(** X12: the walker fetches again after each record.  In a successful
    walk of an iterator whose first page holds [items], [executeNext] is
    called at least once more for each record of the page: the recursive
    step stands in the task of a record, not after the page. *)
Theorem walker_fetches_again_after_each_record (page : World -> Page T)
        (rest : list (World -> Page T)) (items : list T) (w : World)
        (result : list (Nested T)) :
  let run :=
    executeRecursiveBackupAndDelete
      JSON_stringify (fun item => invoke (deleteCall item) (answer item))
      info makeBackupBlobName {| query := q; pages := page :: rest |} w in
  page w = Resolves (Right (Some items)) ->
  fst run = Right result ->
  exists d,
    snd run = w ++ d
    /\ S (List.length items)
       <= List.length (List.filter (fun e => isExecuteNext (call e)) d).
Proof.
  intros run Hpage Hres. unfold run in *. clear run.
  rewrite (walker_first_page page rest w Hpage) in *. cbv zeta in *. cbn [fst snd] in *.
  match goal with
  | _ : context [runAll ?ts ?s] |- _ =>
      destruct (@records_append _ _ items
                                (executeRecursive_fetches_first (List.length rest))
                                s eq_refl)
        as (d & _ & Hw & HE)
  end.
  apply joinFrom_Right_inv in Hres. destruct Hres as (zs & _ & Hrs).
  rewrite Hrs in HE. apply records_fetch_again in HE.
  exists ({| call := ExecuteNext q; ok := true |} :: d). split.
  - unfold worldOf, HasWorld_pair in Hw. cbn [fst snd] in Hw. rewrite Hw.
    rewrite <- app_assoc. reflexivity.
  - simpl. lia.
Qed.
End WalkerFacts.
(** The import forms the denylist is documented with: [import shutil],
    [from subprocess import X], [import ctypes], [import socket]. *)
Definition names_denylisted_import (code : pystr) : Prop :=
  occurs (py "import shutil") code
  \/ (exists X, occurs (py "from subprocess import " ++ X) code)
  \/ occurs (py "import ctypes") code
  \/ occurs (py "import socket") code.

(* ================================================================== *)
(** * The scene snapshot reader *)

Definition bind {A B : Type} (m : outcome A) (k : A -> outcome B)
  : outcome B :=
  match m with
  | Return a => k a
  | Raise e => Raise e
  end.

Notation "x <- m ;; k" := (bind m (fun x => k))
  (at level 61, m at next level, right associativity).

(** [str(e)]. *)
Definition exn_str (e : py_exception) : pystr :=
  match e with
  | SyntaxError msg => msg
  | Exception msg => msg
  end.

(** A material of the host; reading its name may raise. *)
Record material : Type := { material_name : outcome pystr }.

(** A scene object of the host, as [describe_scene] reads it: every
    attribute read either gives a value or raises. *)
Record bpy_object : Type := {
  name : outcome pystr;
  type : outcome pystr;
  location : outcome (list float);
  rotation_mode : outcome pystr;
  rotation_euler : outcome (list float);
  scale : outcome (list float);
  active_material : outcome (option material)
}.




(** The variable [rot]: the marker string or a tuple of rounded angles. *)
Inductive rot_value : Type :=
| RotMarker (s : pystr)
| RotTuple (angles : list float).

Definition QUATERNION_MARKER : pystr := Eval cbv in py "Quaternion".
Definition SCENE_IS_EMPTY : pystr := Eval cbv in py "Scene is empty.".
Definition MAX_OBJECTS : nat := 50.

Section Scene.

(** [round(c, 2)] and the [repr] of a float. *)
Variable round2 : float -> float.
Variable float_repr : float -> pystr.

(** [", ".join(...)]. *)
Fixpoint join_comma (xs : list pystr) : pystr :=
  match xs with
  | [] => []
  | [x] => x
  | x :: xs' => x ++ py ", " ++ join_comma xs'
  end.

WHAT YOU HAVE TO DO — Look above for the line holding "snd run = w ++ d", then set down exactly that line and every line after it up to and including the line holding "(** * The scene snapshot reader *)", with nothing else.

EXERCISE RESULT —
    snd run = w ++ d
    /\ S (List.length items)
       <= List.length (List.filter (fun e => isExecuteNext (call e)) d).
Proof.
  intros run Hpage Hres. unfold run in *. clear run.
  rewrite (walker_first_page page rest w Hpage) in *. cbv zeta in *. cbn [fst snd] in *.
  match goal with
  | _ : context [runAll ?ts ?s] |- _ =>
      destruct (@records_append _ _ items
                                (executeRecursive_fetches_first (List.length rest))
                                s eq_refl)
        as (d & _ & Hw & HE)
  end.
  apply joinFrom_Right_inv in Hres. destruct Hres as (zs & _ & Hrs).
  rewrite Hrs in HE. apply records_fetch_again in HE.
  exists ({| call := ExecuteNext q; ok := true |} :: d). split.
  - unfold worldOf, HasWorld_pair in Hw. cbn [fst snd] in Hw. rewrite Hw.
    rewrite <- app_assoc. reflexivity.
  - simpl. lia.
Qed.
End WalkerFacts.
(** The import forms the denylist is documented with: [import shutil],
    [from subprocess import X], [import ctypes], [import socket]. *)
Definition names_denylisted_import (code : pystr) : Prop :=
  occurs (py "import shutil") code
  \/ (exists X, occurs (py "from subprocess import " ++ X) code)
  \/ occurs (py "import ctypes") code
  \/ occurs (py "import socket") code.

(* ================================================================== *)
(** * The scene snapshot reader *)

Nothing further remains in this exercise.